Exponential rolling circle amplification and its sensing application for highly sensitive DNA detection of tumor suppressor gene

Abstract The development of robust biosensing platforms for accurate detection of cancer-related gene is of great significance for early diagnosis and treatment of cancer. In this paper, we proposed a new concept, exponential rolling circle amplification (E-RCA), for the circular oligonucleotide-mediated tumor suppressor p53 gene detection. Specifically, PMB (primer-containing molecular beacon), PPT (primer-containing polymerization template) and padlock probe are involved. PMB is capable of recognizing target DNA and serves as signal reporter, while PPT is designed to harbor the half binding site of nicking endonuclease and is used as the primary polymerization primer.
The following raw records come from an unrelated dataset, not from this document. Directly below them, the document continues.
Lemma screens_settings page a : screens_ok a → screens_ok (show_settings page a).
Proof.
  intros Hok. unfold show_settings. destruct (ap_settings a) as [[v ps]|] eqn:Hw.
  - destruct page; [|exact Hok]. split; [|exact (proj2 Hok)]. intros pg ps' [= <- <-]. by eapply (proj1 Hok).
  - split; [|exact (proj2 Hok)]. intros pg ps [= <- <-]. by apply render_first.
Qed.

Lemma screens_answer i r a : screens_ok a → screens_ok (on_answer to_lowercase i r a).
Proof.
  intros [Hs Hp]. unfold on_answer. destruct (ap_in_flight a !! i) as [[g q]|]; [|by split].
  case_bool_decide; simpl; [|by split]. case_bool_decide; [|by split].
  by apply (screens_app_render (ap_state a)).
Qed.

Lemma screens_step e a : screens_ok a → screens_ok (step e a).
Proof.
  intros Hok. destruct e; simpl; try exact Hok.
  - by apply screens_answer.
  - destruct (launch_parse args); simpl; [by apply screens_quick_panel|by apply screens_settings].
  - by apply screens_quick_panel.
  - by apply screens_settings.
  - by apply screens_settings.
  - destruct Hok as [Hs Hp]. split; simpl; [|done]. destruct (ap_settings a) as [[v ps]|]; simpl; [|done].
    intros pg ps' [= <- <-]. by eapply Hs.
  - by destruct Hok.
  - by destruct Hok.
  - case_match; [apply screens_redraw|done].
  - case_match; [apply screens_redraw|done].
  - unfold on_removed. repeat case_match; exact Hok.
Qed.

Lemma screens_run evs s : screens_ok (app_run to_lowercase evs s).
Proof.
  induction evs as [|e evs IH] using rev_ind; [by split|].
  unfold app_run. rewrite foldl_snoc. by apply screens_step.
Qed.

(** A page that shows the status lists the devices the state holds, as long as
    the two reports of one poll agree. *)
Lemma devices_shown v s :
  shows pl_status (pl_status s) v →
  pl_devices s = sr_devices <$> pl_status s →
  (∀ y, v = Some y → pl_devices y.1 = sr_devices <$> pl_status y.1) →
  shows page_devices (page_devices s) v.
Proof.
  intros (y & -> & Hy) Hs Hv. exists y. split; [done|]. specialize (Hv y eq_refl).
  unfold page_devices. by rewrite Hv, Hs, Hy.
Qed.

(** The panel is for the device chosen now after a choice and after a commit. *)
Lemma panel_fresh e a m :
  ap_state (step e a) ≠ ap_state a ∨ chosen_of (step e a) ≠ chosen_of a ∧ (∀ fps r w, e ≠ Ev_Removed fps r w) →
  ap_panel (step e a) = Some m → m = panel_build to_lowercase (ap_state (step e a)) (chosen_of (step e a)).
Proof.
  assert (Hr : ∀ b, ap_panel (app_render to_lowercase b) = Some m →
    m = panel_build to_lowercase (ap_state b) (chosen_of b)).
  { intros b. simpl. destruct (ap_panel b); simpl; [|done]. rewrite panel_render_build. by intros [= <-]. }
  destruct (answer_or_not e) as [(i & r & ->)|Hne].
  - simpl. unfold on_answer. destruct (ap_in_flight a !! i) as [[g q]|]; [|naive_solver].
    case_bool_decide; simpl; [|naive_solver]. case_bool_decide; [|naive_solver]. intros _ Hm. exact (Hr _ Hm).
  - intros [Hst|[Hch Hrem]]; [rewrite step_state, not_answer_accepted in Hst by done; done|].
    destruct e; simpl in *; try done.
    + by destruct (Hne i r).
    + exfalso. apply Hch. destruct (launch_parse args); simpl; unfold show_quick_panel, show_settings;
        repeat case_match; reflexivity.
    + exfalso. apply Hch. unfold show_quick_panel. by case_match.
    + exfalso. apply Hch. unfold show_settings. repeat case_match; reflexivity.
    + exfalso. apply Hch. unfold show_settings. repeat case_match; reflexivity.
    + destruct (ap_panel a) eqn:Hp; [|done]. simpl. rewrite Hp. simpl. rewrite panel_render_build.
      by intros [= <-].
    + destruct (ap_settings a); [|done]. simpl. destruct (ap_panel a); simpl; [|done].
      rewrite panel_render_build. by intros [= <-].
    + by destruct (Hrem fingerprints reply written).
Qed.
After the target-activated hybridization between PMB and PPT, besides the as-designed PPT can promote the cyclical target strand-displacement polymerization (CTDP) and nicking-mediated strand-displacement polymerization (NSDP), the nicked primer-induced RCA can make subsequent NSDPs and RCAs proceed repeatedly and exponentially, increasing dramatically the optical signal due to the opening of a large amount of PMBs. The p53 gene can be detected down to 1 pM, and point mutation can be easily discriminated. The exciting breakthrough in the genetic diagnosis concept, desirable analytical characteristics and measured data for real sample assay indicate the potential application in biomedical research and early clinical diagnostics.